In response, Department for Transport official Steve Gooding, the Department’s Director General for domestic travel, told her: “We haven’t actually put a premium price into the modelling for the high-speed rail service.”

Pressed to explain further, he confirmed: “We’re not assuming that it’s higher than the classic rate.”

Ms Hodge accused the Department for Transport of creating a “biased” model which exaggerated passenger demand for HS2 services by assuming tickets would cost the same as other services when, she argued, they were likely to be more expensive.
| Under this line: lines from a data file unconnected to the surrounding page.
(* ===== verification/RelationGraph.v ===== *)
(** * What the relation graph guarantees

    A graph that [buildRelationModel] accepts obeys the ownership rules, and
    [deletionClosure] takes along exactly what the deleted nodes own and
    refuses exactly the deletes a survivor's reference forbids. *)
From S2P Require Import Prelude GoReflect RelationSchema SchemaRows RelationModel.

(** ** A sample graph: a user who owns two posts, one of which a like borrows *)

Definition graph_types : typeEnv := {[
  "User" := entity [rel_field "Posts" (TSlice (TPointer "Post")) "own,Author"]%string;
  "Post" := entity [rel_field "Author" (TPointer "User") "ownedby,Id"]%string;
  "Like" := entity [rel_field "Post" (TPointer "Post") "borrow,Id"; rel_field "By" (TPointer "User") "option,Id"]%string ]}.
Definition graph_id (v : goval) : Z := match struct_fields v with VInt z :: _ => z | _ => 0 end.

Definition user_at (l : loc) := VPointer (Some l).
Definition graph_heap : gmap loc goval := {[
  1%positive := VStruct [VInt 1; VSlice (Some [VPointer (Some 2%positive); VPointer (Some 3%positive)])];
  2%positive := VStruct [VInt 1; VPointer (Some 1%positive)];
  3%positive := VStruct [VInt 2; VPointer (Some 1%positive)];
  4%positive := VStruct [VInt 1; VPointer (Some 3%positive); VPointer None] ]}.
Definition node (t : string) (i : Z) : nodeKey := {| key_typ := t; key_id := i |}.
Definition graph_nodes : gmap nodeKey loc := {[
  node "User" 1 := 1%positive; node "Post" 1 := 2%positive; node "Post" 2 := 3%positive; node "Like" 1 := 4%positive ]}.

Definition graph_model : relationModel :=
  match buildRelationModel graph_types graph_heap graph_nodes with
  | Ok m => m
  | _ => {| nodes := ∅; targets := ∅; targetFields := ∅; refs := []; unresolved := []; missing := []; owners := ∅; outgoing := ∅ |}
  end.
Lemma graph_builds : buildRelationModel graph_types graph_heap graph_nodes = Ok graph_model.
Proof.
  assert (is_ok (buildRelationModel graph_types graph_heap graph_nodes) = true) as H by (vm_compute; reflexivity).
  unfold graph_model. by destruct (buildRelationModel graph_types graph_heap graph_nodes).
Qed.

Example graph_one_back : forallb (fun p => match relationSpecs graph_types p.1 with
  | Ok specs => (countRelationKind specs ownedByRelation <=? 1)%nat | _ => true end) (map_to_list graph_types) = true.
Proof. vm_compute. reflexivity. Qed.

(** * Lemmas *)

Lemma countRelationKind_unique specs k r r' :
  countRelationKind specs k <= 1 -> r ∈ specs -> r' ∈ specs -> kind r = k -> kind r' = k -> r = r'.
Proof.
  unfold countRelationKind. intros Hc Hr Hr' Hk Hk'.
  assert (forall r, r ∈ specs -> kind r = k -> r ∈ List.filter (fun spec => bool_decide (kind spec = k)) specs) as H.
  { intros x Hx Ex. apply list_elem_of_In, filter_In. rewrite bool_decide_eq_true. split; [by apply list_elem_of_In|done]. }
  pose proof (H r Hr Hk) as H1. pose proof (H r' Hr' Hk') as H2.
  destruct (List.filter _ specs) as [|x [|y l]]; [by apply elem_of_nil in H1| |cbn in Hc; lia].
  apply list_elem_of_singleton in H1, H2. congruence.
Qed.

Lemma names_unique types heap ns r v tgt tgt' :
  names types heap ns r v tgt -> names types heap ns r v tgt' -> tgt = tgt'.
Proof. intros (key & E & H & _) (key' & E' & _ & H'). apply H'. congruence. Qed.

(** With one ownedby field per type, as registration checks, the owner an
    ownedby reference names is the owner. *)
Lemma ownedBy_owner types heap ns m ref :
  (forall t specs, relationSpecs types t = Ok specs -> countRelationKind specs ownedByRelation <= 1) ->
  (forall t specs r, relationSpecs types t = Ok specs -> r ∈ specs -> kind r = ownedByRelation -> many r = false) ->
  model_ok types heap ns m -> ref ∈ refs m -> kind (r_spec ref) = ownedByRelation ->
  owners m !! r_holder ref = Some (r_target ref).
Proof.
  intros Hone Hmany Hm Hr Hk. destruct (ownedBy_owners _ _ _ _ Hm ref Hr Hk) as (ref' & Hr' & Hk' & Hh & Ho).
  rewrite Ho. f_equal. apply (model_refs _ _ _ _ Hm) in Hr as (l & specs & v & Hl & Hs & Hin & _ & Hv & Hn).
  apply (model_refs _ _ _ _ Hm) in Hr' as (l' & specs' & v' & Hl' & Hs' & Hin' & _ & Hv' & Hn').
  rewrite Hh in Hl', Hs'. rewrite Hl in Hl'. rewrite Hs in Hs'. injection Hl' as <-. injection Hs' as <-.
  assert (r_spec ref' = r_spec ref) as Es by (eapply countRelationKind_unique; [by eapply Hone|done..]).
  rewrite Es in Hv', Hn'. unfold pointers_of in Hv, Hv'. rewrite (Hmany _ _ _ Hs Hin Hk) in Hv, Hv'.
  destruct (node_field heap l (fieldIndex (r_spec ref))); [|by apply elem_of_nil in Hv].
  apply list_elem_of_singleton in Hv, Hv'. subst. by eapply names_unique.
Qed.

(** An ownedby tag on a slice is rejected. *)
Lemma ownedBy_to_one types t specs r :
  relationSpecs types t = Ok specs -> r ∈ specs -> kind r = ownedByRelation -> many r = false.
Proof.
  intros Hs Hr Hk. unfold relationSpecs in Hs. destruct (types !! t) as [d|]; [|done].
  destruct (parseFields_sound types t 0 _ _ _ Hs Hr) as (j & f & _ & Hp).
  unfold parseRelationField in Hp. destruct (relationTarget types (ftype f)) as [[tgt mny] shape].
  destruct (tag_lookup "rel" (tag f)); [|by destruct (shape && _)].
  destruct shape; [|done]. destruct (isEntityType types tgt); [|done]. cbn in Hp.
  destruct (split_comma s) as [|p0 [|p1 [|]]]; try done.
  destruct (bool_decide _ || bool_decide _); [done|]. destruct (parse_kind (TrimSpace p0)) as [k|]; [|done].
  destruct (bool_decide (k = ownedByRelation) && mny) eqn:E; [done|].
  destruct (bool_decide (k = inverseRelation) && negb mny); [done|]. injection Hp as <-. cbn in *. subst k.
  rewrite bool_decide_true in E by done. done.
Qed.

(** The sample types declare at most one ownedby field each. *)
Lemma graph_registered t specs : relationSpecs graph_types t = Ok specs -> countRelationKind specs ownedByRelation <= 1.
Proof.
  intros Hs. pose proof graph_one_back as H. rewrite forallb_forall in H.
  destruct (graph_types !! t) as [d|] eqn:Ht; [|unfold relationSpecs in Hs; rewrite Ht in Hs; discriminate].
  apply elem_of_map_to_list, list_elem_of_In, H in Ht. cbn [fst] in Ht. rewrite Hs in Ht. by apply Nat.leb_le.
Qed.

(** * Properties *)

(** C9: a graph that [buildRelationModel] accepts obeys the ownership rules:
    the references of the model are exactly the pointers of live entities that
    name a live entity (the one entity of the target type with that key), every
    own and ownedby reference agrees with the owner map, no entity is owned
    through two fields, children lists mirror the owner map, and ownership is
    acyclic. [validateRequiredRelations] then accepts exactly when every
    required pointer of a surviving entity names a live entity. *)
Theorem accepted_graph_is_sound `{!MapOrder nodeKey, !MapOrder string} (types : typeEnv) heap ns m :
  buildRelationModel types heap ns = Ok m ->
  model_ok types heap ns m /\
  forall deleted, validateRequiredRelations m deleted = Ok tt <->
    forall holder r v, holder ∉ deleted -> required_pointer types heap ns holder r v -> exists tgt, names types heap ns r v tgt.
Proof.
  intros E. split; [by eapply buildRelationModel_model_ok|]. intros deleted.
  destruct (build_scan _ _ _ _ E) as (_ & Hmiss & Hdec). unfold validateRequiredRelations.
  assert (forallb (fun x => bool_decide (m_holder x ∈ deleted)) (missing m) = true <->
    forall x, x ∈ missing m -> m_holder x ∈ deleted) as Hall.
  { rewrite forallb_forall. setoid_rewrite bool_decide_eq_true. setoid_rewrite <- list_elem_of_In. done. }
  destruct (forallb _ (missing m)); (split; [|]).
  - intros _ holder r v Hh Hreq. destruct (Hdec _ _ _ Hreq) as [?|Hno]; [done|]. destruct Hh.
    apply (proj1 Hall eq_refl {| m_holder := holder; m_spec := r |}). apply Hmiss. by exists v.
  - done.
  - done.
  - intros H. assert (false = true) as Hf; [|done]. apply Hall. intros x Hx.
    destruct (decide (m_holder x ∈ deleted)); [done|]. apply Hmiss in Hx as (v & Hreq & Hno).
    destruct (H _ _ _ n Hreq) as [tgt Hn]. by destruct (Hno tgt).
Qed.

Lemma accepted_graph_is_sound_witness :
  buildRelationModel graph_types graph_heap graph_nodes = Ok graph_model /\ length (refs graph_model) = 5 /\
  (model_ok graph_types graph_heap graph_nodes graph_model /\
  forall deleted, validateRequiredRelations graph_model deleted = Ok tt <->
    forall holder r v, holder ∉ deleted -> required_pointer graph_types graph_heap graph_nodes holder r v ->
      exists tgt, names graph_types graph_heap graph_nodes r v tgt).
Proof.
  split; [exact graph_builds|]. split; [vm_compute; reflexivity|].
  exact (accepted_graph_is_sound graph_types graph_heap graph_nodes graph_model graph_builds).
Defined.

(** C10: [deletionClosure] on an accepted graph terminates, refuses a delete of
    an entity that is not live, refuses a delete that would leave a survivor
    borrowing, or owning through a required field, something that dies, and
    otherwise deletes exactly the named entities and what they own, directly or
    not. After it, every reference of a survivor to a deleted entity is an
    option relation or an element of an owned slice. *)
Theorem deletionClosure_decides `{!MapOrder nodeKey, !MapOrder string} (types : typeEnv) heap ns m committed explicit
    (accepted : buildRelationModel types heap ns = Ok m)
    (registered : forall t specs, relationSpecs types t = Ok specs -> countRelationKind specs ownedByRelation <= 1) :
  let gone := doomed m committed explicit in
  (~ explicit ⊆ dom ns /\ deletionClosure m committed explicit = Fail ErrRelationInvariant) \/
  (explicit ⊆ dom ns /\ (exists ref, ref ∈ refs m /\ restricts gone ref) /\
   deletionClosure m committed explicit = Fail ErrDeleteRestricted) \/
  (explicit ⊆ dom ns /\ (forall ref, ref ∈ refs m -> ~ restricts gone ref) /\
   exists d, deletionClosure m committed explicit = Ok d /\ (forall x, x ∈ d <-> gone x) /\
     forall ref, ref ∈ refs m -> r_holder ref ∉ d -> r_target ref ∈ d ->
       kind (r_spec ref) = optionRelation \/ kind (r_spec ref) = ownRelation /\ many (r_spec ref) = true).
Proof.
  intros gone. pose proof (buildRelationModel_model_ok _ _ _ _ accepted) as Hm.
  destruct (deletionClosure_spec types heap ns m committed explicit Hm) as [?|[?|(H1 & H2 & d & E & Hd)]]; [by left|by right; left|].
  right; right. split_and!; [done..|]. exists d. split_and!; [done..|]. intros ref Hr Hh Ht.
  assert (~ gone (r_holder ref) /\ gone (r_target ref)) as [Hh' Ht'] by (unfold gone; by rewrite <- !Hd).
  pose proof (H2 _ Hr) as Hv. unfold restricts in Hv.
  destruct (kind (r_spec ref)) eqn:Hk; [| |naive_solver|by left|].
  - right. split; [done|]. destruct (many (r_spec ref)); [done|naive_solver].
  - exfalso. apply Hh'. destruct Ht' as (e & He & Hc). exists e. split; [done|]. eapply rtc_r; [exact Hc|]. left.
    eapply ownedBy_owner; eauto using ownedBy_to_one.
  - apply (model_refs _ _ _ _ Hm) in Hr as (? & ? & ? & _ & _ & _ & Hi & _). done.
Qed.

Lemma deletionClosure_decides_witness :
  let m := graph_model in
  deletionClosure m ∅ {[node "Post" 1]} = Ok {[node "Post" 1]} /\
  deletionClosure m ∅ {[node "User" 1]} = Fail ErrDeleteRestricted /\
  let gone := doomed m ∅ {[node "Post" 1]} in
  (~ {[node "Post" 1]} ⊆ dom graph_nodes /\ deletionClosure m ∅ {[node "Post" 1]} = Fail ErrRelationInvariant) \/
  ({[node "Post" 1]} ⊆ dom graph_nodes /\ (exists ref, ref ∈ refs m /\ restricts gone ref) /\
   deletionClosure m ∅ {[node "Post" 1]} = Fail ErrDeleteRestricted) \/
  ({[node "Post" 1]} ⊆ dom graph_nodes /\ (forall ref, ref ∈ refs m -> ~ restricts gone ref) /\
   exists d, deletionClosure m ∅ {[node "Post" 1]} = Ok d /\ (forall x, x ∈ d <-> gone x) /\
     forall ref, ref ∈ refs m -> r_holder ref ∉ d -> r_target ref ∈ d ->
       kind (r_spec ref) = optionRelation \/ kind (r_spec ref) = ownRelation /\ many (r_spec ref) = true).
Proof.
  split; [vm_compute; reflexivity|]. split; [vm_compute; reflexivity|].
  apply (deletionClosure_decides graph_types graph_heap graph_nodes graph_model ∅ {[node "Post" 1]} graph_builds).
  exact graph_registered.
Defined.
She said: “Your modelling is really quite shocking. It seems to me that you are biasing the modelling assumptions, because you’re putting in a modelling assumption that there will not be a premium price, to demonstrate your additional passenger numbers.”

She added: “You’ve got to build that assumption about there being a premium price into your modelling of passenger numbers, because that’s what went wrong ... that’s one of the things that went so badly wrong with HS1.”

Later, Mrs Hodge questioned Department for Transport predictions which show demand for long distance rail services will double, saying: “That is what you believe. I am gobsmacked by that.”

Joe Rukin, co-ordinator of the Stop HS2 Campaign, said: “While we are not sure HS2 was ever meant to be in this year’s Queens Speech, what we have seen is that so many more questions are being asked about HS2, with more leading figures taking heed of our message that there is no business case or money to pay for HS2.”

He added: “The Public Accounts Committee absolutely ripped apart the figures and justification for the project.”

MPs from all parties in Birmingham, as well as business leaders, are firmly behind HS2.Birmingham Chamber has warned that growing congestion means that rail travel in the UK is “a disaster waiting to happen” unless a new line is built.